Aim of the task =>
The line bearing "(if pkt_needsResponse q", together with all lines after it to the end of the material, should be repeated exactly; leave out everything else.

Entries shown =>
====

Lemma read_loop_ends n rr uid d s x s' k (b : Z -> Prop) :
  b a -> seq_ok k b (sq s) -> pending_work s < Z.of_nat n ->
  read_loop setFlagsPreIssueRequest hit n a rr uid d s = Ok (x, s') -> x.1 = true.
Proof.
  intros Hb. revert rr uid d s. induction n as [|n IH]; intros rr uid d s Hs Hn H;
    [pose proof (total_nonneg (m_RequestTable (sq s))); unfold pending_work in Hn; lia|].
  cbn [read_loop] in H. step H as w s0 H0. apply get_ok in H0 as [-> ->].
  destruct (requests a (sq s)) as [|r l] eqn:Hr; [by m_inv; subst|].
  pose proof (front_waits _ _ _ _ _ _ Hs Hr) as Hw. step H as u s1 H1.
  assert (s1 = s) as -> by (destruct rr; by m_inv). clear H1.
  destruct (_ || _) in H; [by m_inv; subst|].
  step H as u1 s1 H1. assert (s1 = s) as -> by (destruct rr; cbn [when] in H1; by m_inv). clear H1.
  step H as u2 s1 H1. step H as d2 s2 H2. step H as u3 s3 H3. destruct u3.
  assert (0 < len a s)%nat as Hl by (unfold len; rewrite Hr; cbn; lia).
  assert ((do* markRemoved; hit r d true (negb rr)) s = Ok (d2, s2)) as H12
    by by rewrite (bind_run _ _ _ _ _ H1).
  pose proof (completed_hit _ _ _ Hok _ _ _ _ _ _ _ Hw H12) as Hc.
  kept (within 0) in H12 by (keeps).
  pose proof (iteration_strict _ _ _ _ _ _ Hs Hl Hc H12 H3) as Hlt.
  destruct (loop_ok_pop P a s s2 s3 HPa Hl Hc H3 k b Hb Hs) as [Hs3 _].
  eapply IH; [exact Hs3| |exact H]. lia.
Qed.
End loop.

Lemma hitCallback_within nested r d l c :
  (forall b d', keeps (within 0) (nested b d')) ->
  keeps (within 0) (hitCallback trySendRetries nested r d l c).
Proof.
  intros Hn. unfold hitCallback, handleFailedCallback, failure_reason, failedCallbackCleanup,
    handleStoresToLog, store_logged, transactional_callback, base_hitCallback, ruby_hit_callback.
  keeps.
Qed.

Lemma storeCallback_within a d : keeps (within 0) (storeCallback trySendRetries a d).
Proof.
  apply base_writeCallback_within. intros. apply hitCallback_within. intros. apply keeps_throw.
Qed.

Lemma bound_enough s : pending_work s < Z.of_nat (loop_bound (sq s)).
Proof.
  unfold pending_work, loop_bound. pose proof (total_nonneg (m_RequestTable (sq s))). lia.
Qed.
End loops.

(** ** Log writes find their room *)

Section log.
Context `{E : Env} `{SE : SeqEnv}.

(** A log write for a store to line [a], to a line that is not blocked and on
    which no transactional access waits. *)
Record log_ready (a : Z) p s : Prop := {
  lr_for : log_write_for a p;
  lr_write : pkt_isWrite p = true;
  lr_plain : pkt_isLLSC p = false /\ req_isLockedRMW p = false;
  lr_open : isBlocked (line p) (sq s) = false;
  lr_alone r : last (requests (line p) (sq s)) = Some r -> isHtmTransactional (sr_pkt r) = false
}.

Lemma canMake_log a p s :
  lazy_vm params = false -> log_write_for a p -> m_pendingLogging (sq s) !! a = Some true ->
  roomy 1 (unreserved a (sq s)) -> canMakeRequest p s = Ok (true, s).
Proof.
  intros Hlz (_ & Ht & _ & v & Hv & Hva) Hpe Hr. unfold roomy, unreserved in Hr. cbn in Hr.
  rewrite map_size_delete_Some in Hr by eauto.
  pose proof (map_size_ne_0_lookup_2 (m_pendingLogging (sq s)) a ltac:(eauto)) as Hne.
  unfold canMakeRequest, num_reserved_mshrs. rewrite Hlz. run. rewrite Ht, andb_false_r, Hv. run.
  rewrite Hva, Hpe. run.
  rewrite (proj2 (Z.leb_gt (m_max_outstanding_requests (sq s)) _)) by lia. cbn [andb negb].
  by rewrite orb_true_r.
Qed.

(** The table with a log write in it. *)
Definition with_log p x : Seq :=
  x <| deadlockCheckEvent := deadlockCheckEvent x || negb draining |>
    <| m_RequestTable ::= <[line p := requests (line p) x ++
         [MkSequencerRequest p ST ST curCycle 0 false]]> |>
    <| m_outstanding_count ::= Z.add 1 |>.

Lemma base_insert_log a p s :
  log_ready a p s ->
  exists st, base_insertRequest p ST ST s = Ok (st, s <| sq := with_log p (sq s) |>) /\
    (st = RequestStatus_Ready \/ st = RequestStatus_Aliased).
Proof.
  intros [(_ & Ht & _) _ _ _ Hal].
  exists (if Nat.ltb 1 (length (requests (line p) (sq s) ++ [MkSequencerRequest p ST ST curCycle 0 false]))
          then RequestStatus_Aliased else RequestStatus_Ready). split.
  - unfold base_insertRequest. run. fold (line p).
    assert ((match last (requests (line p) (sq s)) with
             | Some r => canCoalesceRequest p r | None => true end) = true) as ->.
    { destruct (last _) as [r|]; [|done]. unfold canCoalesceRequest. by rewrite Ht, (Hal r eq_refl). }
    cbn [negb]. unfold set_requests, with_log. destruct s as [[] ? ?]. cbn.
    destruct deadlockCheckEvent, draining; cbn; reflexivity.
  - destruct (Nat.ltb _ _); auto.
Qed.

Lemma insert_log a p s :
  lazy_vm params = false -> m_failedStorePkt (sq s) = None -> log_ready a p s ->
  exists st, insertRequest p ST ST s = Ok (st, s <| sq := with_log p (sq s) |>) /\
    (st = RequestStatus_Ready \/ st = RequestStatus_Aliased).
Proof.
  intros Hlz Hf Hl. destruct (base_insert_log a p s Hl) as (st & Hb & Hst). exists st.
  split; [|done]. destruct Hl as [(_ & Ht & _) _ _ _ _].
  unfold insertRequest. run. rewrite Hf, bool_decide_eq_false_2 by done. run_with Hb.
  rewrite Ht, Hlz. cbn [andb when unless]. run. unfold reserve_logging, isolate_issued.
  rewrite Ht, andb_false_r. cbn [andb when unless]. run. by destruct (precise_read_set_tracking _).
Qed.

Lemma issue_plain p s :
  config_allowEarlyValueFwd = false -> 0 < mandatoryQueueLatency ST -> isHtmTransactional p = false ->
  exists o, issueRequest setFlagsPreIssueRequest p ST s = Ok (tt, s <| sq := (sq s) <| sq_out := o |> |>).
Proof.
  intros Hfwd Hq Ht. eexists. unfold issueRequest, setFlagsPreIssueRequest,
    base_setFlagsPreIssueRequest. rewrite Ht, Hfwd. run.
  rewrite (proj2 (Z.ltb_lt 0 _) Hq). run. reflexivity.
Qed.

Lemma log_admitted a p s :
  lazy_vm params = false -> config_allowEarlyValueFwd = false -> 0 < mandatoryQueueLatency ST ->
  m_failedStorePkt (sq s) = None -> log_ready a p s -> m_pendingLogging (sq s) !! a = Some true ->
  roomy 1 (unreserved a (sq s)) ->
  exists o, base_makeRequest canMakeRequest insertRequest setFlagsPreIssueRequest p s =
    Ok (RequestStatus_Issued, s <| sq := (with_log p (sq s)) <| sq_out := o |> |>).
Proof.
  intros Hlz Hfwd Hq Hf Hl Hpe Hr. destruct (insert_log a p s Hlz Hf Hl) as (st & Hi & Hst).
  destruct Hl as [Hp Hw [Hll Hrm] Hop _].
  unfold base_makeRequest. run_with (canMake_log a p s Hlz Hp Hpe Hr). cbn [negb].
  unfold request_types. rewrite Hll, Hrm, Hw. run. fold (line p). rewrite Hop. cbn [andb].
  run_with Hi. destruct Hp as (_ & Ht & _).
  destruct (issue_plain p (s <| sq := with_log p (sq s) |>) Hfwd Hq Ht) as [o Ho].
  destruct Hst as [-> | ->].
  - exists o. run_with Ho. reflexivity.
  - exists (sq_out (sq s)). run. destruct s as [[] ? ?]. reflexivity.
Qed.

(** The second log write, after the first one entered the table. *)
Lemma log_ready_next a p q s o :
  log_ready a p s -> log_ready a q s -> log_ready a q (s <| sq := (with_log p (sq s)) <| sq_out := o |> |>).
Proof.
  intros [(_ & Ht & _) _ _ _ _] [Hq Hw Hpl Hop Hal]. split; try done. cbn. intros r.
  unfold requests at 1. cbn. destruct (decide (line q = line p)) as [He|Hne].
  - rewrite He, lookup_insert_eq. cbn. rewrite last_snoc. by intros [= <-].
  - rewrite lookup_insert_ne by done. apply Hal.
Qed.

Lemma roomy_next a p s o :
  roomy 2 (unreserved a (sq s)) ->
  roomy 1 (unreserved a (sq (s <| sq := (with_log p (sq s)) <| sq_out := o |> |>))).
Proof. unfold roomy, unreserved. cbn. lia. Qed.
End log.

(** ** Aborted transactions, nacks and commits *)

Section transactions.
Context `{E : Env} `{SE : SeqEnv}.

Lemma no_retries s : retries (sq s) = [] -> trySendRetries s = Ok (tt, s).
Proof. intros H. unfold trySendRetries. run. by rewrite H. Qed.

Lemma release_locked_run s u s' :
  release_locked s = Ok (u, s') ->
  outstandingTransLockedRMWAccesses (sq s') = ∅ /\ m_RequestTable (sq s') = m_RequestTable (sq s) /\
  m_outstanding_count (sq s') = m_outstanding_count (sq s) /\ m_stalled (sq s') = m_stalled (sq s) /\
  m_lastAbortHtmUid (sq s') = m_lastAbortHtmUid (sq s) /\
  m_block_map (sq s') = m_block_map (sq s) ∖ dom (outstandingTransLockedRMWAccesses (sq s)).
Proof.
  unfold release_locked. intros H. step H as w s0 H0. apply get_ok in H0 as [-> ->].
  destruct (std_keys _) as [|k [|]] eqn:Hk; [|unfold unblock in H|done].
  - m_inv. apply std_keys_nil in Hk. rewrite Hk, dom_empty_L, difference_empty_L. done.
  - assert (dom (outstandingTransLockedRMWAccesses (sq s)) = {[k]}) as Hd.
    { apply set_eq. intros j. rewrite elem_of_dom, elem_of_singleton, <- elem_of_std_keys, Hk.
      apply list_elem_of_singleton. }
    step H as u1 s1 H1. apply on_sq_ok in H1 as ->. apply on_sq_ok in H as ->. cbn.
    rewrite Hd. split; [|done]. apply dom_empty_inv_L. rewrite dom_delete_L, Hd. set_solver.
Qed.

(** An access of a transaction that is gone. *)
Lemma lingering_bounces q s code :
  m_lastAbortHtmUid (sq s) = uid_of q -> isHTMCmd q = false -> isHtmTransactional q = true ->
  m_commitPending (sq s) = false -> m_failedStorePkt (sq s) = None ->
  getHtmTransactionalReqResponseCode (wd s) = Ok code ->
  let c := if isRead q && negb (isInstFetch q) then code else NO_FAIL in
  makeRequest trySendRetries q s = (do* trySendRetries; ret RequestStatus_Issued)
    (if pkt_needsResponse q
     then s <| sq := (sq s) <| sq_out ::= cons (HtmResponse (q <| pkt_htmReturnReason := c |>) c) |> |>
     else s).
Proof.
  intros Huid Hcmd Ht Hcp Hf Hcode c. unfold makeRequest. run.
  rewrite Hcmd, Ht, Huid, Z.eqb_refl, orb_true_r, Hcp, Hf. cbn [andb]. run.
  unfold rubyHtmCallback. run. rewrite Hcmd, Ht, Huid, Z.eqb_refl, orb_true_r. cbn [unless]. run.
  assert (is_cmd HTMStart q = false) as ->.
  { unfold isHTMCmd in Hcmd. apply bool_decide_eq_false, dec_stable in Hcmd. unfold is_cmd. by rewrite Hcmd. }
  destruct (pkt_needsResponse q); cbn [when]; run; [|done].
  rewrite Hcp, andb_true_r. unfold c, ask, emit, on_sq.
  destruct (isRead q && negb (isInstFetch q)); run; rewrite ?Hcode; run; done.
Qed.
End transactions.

====

Response =>
    (if pkt_needsResponse q
     then s <| sq := (sq s) <| sq_out ::= cons (HtmResponse (q <| pkt_htmReturnReason := c |>) c) |> |>
     else s).
Proof.
  intros Huid Hcmd Ht Hcp Hf Hcode c. unfold makeRequest. run.
  rewrite Hcmd, Ht, Huid, Z.eqb_refl, orb_true_r, Hcp, Hf. cbn [andb]. run.
  unfold rubyHtmCallback. run. rewrite Hcmd, Ht, Huid, Z.eqb_refl, orb_true_r. cbn [unless]. run.
  assert (is_cmd HTMStart q = false) as ->.
  { unfold isHTMCmd in Hcmd. apply bool_decide_eq_false, dec_stable in Hcmd. unfold is_cmd. by rewrite Hcmd. }
  destruct (pkt_needsResponse q); cbn [when]; run; [|done].
  rewrite Hcp, andb_true_r. unfold c, ask, emit, on_sq.
  destruct (isRead q && negb (isInstFetch q)); run; rewrite ?Hcode; run; done.
Qed.
End transactions.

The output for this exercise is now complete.